▸ EXERCISE GOAL
This exercise calls for every line of the listing below that contains the word "Unset".

▸ RECORDS
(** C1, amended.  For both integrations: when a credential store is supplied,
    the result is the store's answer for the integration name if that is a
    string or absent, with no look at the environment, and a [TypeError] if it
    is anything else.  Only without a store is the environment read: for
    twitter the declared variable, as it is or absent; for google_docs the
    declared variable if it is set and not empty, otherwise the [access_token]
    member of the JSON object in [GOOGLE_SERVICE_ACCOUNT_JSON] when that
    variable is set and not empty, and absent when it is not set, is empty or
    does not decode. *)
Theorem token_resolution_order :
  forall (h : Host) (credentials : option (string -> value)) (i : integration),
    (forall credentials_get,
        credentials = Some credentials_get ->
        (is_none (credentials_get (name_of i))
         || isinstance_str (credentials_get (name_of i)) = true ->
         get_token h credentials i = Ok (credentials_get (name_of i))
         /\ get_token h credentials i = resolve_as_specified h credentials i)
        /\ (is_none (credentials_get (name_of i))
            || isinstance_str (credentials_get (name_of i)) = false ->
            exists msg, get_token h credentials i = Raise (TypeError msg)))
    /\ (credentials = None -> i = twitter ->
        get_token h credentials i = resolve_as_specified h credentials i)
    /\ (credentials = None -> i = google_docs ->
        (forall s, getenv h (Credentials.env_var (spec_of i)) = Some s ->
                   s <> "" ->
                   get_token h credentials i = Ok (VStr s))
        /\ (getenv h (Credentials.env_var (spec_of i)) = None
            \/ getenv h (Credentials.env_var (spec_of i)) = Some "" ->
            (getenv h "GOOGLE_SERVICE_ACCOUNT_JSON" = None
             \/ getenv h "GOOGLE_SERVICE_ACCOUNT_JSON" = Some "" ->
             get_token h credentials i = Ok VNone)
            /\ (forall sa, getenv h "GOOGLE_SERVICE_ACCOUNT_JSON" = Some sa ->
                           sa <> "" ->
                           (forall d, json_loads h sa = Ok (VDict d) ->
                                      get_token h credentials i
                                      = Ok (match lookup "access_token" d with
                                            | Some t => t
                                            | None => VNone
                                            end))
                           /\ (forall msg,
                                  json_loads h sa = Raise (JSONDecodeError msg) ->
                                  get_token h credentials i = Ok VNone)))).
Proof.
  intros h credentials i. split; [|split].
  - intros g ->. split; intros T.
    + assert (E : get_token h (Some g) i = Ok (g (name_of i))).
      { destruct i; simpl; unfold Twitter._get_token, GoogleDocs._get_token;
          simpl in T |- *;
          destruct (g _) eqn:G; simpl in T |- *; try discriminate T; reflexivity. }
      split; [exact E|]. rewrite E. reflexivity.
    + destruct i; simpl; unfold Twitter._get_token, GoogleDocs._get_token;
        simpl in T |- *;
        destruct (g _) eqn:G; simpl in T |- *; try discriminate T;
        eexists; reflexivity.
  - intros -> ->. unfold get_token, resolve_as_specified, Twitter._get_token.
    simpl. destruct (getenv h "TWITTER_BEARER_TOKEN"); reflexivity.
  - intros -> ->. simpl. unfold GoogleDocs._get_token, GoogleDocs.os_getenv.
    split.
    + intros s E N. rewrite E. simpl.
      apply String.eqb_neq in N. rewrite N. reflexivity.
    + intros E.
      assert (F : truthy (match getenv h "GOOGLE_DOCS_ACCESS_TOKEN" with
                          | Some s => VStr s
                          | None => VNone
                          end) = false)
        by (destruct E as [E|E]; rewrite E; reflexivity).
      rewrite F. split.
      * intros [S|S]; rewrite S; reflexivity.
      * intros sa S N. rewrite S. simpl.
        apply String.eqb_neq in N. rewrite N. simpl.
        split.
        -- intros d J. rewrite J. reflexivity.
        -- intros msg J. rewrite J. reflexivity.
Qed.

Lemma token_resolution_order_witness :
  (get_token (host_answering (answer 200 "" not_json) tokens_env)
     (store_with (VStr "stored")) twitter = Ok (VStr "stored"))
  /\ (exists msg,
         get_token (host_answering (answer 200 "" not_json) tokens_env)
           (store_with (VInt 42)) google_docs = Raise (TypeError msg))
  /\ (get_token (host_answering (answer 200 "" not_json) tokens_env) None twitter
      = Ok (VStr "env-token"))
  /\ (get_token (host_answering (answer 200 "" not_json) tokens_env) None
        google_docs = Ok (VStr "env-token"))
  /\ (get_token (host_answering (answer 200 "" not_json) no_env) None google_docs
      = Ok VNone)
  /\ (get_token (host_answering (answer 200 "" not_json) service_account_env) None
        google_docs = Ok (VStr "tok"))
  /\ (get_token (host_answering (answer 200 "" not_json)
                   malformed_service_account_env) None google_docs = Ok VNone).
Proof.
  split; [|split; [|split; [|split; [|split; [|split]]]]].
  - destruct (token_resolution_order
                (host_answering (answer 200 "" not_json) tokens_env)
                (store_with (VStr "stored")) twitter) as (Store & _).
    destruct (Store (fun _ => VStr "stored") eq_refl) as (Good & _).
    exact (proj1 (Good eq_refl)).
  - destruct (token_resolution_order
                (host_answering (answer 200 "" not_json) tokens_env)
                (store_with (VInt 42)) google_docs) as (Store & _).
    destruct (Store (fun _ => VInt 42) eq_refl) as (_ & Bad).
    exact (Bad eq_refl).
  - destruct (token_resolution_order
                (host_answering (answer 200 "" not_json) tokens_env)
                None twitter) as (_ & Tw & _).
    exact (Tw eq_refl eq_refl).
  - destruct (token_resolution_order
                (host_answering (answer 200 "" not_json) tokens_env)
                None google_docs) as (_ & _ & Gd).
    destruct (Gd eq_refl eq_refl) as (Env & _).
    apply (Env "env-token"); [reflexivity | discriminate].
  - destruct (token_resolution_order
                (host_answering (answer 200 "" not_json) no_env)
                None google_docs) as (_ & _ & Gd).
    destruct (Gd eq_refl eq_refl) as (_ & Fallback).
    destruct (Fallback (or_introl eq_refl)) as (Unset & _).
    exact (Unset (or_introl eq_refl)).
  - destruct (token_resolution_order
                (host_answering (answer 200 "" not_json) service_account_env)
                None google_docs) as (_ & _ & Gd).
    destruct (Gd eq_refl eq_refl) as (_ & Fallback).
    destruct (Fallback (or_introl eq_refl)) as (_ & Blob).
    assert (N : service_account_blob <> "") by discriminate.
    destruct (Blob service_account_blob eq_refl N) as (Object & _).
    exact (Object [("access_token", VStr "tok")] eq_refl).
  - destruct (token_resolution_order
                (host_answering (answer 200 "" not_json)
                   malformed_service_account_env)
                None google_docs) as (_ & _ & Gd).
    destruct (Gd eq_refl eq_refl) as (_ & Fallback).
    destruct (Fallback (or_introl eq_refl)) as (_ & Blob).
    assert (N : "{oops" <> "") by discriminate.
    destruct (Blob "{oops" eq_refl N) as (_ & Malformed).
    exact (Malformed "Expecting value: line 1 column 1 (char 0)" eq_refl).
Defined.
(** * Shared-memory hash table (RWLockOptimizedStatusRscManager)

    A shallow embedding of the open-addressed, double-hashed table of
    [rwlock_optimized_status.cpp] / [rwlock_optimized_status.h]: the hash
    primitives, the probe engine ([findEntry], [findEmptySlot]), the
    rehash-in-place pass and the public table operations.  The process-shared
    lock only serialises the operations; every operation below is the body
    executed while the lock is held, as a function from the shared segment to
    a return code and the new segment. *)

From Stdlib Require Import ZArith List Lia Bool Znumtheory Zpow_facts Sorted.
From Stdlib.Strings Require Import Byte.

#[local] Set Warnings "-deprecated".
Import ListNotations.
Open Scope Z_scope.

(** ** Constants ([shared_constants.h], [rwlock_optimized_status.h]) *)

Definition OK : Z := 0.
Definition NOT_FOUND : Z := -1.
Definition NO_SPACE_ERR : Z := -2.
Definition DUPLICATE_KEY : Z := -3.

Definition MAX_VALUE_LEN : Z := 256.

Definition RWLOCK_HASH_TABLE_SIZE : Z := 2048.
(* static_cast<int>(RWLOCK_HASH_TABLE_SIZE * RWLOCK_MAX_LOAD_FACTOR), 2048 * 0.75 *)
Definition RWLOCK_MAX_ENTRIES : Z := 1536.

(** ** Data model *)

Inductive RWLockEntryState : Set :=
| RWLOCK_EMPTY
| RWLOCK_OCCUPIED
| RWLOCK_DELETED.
* * *
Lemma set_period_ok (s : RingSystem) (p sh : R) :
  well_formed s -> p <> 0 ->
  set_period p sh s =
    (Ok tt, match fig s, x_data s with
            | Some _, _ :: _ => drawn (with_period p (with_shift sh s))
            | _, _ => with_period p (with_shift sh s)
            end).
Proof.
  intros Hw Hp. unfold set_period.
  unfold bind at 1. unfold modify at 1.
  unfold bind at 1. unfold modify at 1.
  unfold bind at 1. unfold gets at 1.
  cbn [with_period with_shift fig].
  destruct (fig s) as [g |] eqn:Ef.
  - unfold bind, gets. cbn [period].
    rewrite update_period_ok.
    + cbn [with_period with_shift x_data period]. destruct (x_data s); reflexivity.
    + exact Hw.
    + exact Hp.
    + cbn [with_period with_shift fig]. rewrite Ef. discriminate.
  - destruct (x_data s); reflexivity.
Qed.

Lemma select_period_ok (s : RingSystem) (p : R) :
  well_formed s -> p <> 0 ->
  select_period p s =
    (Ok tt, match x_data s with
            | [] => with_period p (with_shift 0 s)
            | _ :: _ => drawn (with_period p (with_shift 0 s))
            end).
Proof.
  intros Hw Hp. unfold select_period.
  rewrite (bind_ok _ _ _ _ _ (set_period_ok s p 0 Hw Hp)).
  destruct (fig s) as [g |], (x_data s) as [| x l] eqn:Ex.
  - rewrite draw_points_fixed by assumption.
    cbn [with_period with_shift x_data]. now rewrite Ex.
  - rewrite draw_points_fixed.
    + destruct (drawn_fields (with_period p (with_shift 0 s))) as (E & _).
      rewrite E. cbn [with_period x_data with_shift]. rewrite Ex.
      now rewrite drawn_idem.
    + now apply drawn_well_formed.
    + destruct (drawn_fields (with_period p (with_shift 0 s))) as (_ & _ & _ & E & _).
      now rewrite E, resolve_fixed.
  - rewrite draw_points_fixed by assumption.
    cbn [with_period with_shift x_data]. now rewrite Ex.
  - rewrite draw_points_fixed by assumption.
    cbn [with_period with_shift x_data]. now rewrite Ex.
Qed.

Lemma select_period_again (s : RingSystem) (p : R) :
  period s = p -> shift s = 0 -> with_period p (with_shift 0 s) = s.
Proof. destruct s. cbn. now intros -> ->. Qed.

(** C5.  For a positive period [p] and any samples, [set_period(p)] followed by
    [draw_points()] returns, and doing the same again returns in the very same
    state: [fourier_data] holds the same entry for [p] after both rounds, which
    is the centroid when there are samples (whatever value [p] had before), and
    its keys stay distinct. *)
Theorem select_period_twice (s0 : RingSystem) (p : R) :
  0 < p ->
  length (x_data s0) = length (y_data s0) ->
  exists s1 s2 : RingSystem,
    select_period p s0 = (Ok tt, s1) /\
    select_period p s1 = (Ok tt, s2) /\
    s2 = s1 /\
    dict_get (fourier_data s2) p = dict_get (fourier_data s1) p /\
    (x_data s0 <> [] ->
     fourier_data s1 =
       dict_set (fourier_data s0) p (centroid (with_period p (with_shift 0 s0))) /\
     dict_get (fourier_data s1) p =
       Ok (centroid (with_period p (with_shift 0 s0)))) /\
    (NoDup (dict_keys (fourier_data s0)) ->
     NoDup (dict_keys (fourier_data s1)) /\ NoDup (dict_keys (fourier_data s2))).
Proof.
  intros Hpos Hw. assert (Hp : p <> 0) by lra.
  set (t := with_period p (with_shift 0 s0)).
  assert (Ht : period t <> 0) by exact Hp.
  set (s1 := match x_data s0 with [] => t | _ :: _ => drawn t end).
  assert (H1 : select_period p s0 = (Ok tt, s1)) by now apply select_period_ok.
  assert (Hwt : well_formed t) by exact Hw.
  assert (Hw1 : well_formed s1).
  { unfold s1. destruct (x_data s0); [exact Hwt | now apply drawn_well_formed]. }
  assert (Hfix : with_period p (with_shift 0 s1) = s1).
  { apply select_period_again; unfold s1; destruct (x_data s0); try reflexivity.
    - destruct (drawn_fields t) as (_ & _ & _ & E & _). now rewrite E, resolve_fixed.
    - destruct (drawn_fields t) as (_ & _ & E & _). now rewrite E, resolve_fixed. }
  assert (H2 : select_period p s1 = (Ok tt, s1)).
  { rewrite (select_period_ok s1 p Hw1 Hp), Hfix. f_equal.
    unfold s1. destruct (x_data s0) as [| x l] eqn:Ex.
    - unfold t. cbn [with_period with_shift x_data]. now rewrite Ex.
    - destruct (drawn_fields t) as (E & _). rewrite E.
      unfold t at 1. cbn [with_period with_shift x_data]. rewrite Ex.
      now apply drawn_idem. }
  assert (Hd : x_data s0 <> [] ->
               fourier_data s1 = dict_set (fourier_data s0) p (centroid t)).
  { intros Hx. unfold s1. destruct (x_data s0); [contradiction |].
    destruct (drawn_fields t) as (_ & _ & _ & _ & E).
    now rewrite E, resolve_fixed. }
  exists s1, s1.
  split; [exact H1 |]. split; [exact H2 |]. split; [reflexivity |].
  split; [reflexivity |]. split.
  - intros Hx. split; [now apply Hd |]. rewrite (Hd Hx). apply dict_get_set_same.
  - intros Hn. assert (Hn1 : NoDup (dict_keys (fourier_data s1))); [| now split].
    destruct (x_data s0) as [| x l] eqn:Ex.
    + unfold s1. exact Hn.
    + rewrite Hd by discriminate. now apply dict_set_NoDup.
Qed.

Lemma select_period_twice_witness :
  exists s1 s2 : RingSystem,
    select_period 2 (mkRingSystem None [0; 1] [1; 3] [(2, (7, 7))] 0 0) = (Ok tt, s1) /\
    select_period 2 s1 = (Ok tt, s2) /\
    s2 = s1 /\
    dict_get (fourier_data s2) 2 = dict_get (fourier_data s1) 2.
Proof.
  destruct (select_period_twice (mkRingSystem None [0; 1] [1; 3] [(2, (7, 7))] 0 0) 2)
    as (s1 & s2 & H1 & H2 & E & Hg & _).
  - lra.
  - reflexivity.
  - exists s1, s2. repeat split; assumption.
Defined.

▸ EXERCISE OUTPUT
    destruct (Fallback (or_introl eq_refl)) as (Unset & _).
    exact (Unset (or_introl eq_refl)).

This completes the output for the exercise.